Could you print, exactly as they stand, the lines from the one holding "let audit := audit_of" to the end of the data below, and nothing more?

Start of Block

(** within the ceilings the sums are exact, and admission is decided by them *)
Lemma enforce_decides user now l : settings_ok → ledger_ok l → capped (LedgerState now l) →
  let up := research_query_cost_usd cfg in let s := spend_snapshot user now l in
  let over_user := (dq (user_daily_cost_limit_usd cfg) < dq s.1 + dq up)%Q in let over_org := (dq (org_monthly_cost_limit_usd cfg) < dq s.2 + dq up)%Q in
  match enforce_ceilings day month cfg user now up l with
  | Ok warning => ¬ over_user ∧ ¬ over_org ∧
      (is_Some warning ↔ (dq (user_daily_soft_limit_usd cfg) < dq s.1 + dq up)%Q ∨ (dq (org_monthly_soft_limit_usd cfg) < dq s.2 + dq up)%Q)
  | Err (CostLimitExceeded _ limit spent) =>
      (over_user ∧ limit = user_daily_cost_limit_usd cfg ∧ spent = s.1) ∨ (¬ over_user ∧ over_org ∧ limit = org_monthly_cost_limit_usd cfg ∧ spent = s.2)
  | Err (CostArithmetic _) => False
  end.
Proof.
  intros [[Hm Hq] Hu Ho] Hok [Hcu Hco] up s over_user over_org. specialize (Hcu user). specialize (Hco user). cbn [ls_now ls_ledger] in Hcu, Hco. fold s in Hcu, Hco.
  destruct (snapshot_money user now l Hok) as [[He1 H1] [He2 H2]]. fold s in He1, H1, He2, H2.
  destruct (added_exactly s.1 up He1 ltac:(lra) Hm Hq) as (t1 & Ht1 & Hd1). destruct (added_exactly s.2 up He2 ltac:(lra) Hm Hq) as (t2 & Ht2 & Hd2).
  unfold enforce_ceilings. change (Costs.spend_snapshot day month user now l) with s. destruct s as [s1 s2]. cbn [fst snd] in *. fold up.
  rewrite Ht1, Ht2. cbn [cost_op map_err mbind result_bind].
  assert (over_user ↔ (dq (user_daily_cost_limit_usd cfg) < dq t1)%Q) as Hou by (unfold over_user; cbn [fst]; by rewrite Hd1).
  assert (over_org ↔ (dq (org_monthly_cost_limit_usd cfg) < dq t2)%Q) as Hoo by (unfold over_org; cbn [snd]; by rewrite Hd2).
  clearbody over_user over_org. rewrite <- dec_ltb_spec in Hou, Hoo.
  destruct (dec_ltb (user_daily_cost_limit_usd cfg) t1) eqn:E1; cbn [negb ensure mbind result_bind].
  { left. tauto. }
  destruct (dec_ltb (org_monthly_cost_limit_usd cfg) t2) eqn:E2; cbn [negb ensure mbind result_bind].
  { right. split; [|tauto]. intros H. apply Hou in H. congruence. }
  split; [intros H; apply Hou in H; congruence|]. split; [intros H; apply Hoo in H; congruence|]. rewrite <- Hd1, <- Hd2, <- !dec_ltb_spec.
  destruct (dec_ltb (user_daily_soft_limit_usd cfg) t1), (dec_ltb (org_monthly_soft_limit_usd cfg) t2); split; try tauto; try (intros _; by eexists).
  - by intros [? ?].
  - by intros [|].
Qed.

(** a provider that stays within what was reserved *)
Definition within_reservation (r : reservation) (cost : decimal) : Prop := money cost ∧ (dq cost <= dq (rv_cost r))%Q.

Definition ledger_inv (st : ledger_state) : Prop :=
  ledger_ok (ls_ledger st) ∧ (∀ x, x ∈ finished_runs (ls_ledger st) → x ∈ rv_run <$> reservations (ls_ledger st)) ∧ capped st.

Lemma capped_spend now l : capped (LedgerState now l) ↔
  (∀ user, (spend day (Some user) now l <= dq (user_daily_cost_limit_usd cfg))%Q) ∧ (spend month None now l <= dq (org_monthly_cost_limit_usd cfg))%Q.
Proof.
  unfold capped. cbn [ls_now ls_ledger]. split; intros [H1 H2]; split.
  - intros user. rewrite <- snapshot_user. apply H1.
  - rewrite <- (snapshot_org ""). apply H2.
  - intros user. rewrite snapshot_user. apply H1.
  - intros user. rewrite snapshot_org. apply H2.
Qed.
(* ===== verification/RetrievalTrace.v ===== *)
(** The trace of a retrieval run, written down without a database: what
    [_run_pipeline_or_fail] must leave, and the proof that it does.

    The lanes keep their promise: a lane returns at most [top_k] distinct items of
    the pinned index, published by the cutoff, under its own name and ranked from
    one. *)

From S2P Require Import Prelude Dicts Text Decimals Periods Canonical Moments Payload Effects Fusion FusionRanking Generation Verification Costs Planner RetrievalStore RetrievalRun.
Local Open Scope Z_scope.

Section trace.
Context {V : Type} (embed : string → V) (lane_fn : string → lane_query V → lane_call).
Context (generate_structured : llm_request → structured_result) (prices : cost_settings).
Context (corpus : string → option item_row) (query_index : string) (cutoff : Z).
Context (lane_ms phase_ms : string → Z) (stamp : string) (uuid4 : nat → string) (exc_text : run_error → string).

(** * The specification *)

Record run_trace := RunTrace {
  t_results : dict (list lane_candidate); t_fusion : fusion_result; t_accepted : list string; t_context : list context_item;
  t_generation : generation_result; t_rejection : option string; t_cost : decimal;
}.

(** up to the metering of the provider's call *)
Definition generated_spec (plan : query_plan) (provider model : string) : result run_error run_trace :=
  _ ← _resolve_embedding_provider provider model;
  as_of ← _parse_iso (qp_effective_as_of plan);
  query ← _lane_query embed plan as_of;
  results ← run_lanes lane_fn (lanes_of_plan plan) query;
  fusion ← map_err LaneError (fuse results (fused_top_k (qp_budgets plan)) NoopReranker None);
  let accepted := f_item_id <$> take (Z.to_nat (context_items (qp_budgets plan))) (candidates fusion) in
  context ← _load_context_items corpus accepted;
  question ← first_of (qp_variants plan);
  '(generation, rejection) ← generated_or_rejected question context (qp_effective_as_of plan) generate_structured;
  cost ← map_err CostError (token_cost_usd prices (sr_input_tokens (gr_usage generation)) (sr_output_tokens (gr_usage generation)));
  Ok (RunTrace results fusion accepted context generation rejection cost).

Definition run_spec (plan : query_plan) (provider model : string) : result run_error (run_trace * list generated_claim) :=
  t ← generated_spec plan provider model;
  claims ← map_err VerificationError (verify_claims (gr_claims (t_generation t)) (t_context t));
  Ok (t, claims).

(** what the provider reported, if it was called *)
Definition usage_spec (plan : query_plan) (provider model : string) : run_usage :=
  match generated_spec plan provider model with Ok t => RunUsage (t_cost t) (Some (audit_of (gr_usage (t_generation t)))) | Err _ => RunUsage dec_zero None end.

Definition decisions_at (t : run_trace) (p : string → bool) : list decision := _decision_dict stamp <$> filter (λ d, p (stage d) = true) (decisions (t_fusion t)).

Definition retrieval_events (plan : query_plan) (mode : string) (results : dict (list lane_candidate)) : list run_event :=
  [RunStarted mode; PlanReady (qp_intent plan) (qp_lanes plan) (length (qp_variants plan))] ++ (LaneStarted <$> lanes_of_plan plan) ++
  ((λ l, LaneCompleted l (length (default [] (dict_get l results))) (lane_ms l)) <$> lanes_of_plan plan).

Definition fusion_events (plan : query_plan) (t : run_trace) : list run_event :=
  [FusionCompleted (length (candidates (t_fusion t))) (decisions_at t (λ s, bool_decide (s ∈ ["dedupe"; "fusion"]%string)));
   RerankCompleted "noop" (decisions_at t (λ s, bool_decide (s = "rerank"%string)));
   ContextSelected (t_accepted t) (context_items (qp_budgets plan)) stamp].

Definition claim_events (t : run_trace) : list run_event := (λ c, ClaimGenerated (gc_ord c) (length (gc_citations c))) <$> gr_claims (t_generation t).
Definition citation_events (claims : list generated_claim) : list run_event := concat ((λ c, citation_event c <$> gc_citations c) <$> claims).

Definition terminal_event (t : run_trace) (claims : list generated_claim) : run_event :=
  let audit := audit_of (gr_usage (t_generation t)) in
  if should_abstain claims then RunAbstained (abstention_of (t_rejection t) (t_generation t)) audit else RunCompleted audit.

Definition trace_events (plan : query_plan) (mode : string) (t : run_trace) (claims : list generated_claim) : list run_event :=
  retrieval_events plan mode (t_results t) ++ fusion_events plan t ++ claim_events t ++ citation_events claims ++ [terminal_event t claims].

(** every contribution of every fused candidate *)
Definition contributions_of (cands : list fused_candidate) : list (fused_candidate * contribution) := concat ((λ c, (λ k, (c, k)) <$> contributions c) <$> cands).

End of Block

### Response for this exercise
  let audit := audit_of (gr_usage (t_generation t)) in
  if should_abstain claims then RunAbstained (abstention_of (t_rejection t) (t_generation t)) audit else RunCompleted audit.

Definition trace_events (plan : query_plan) (mode : string) (t : run_trace) (claims : list generated_claim) : list run_event :=
  retrieval_events plan mode (t_results t) ++ fusion_events plan t ++ claim_events t ++ citation_events claims ++ [terminal_event t claims].

(** every contribution of every fused candidate *)
Definition contributions_of (cands : list fused_candidate) : list (fused_candidate * contribution) := concat ((λ c, (λ k, (c, k)) <$> contributions c) <$> cands).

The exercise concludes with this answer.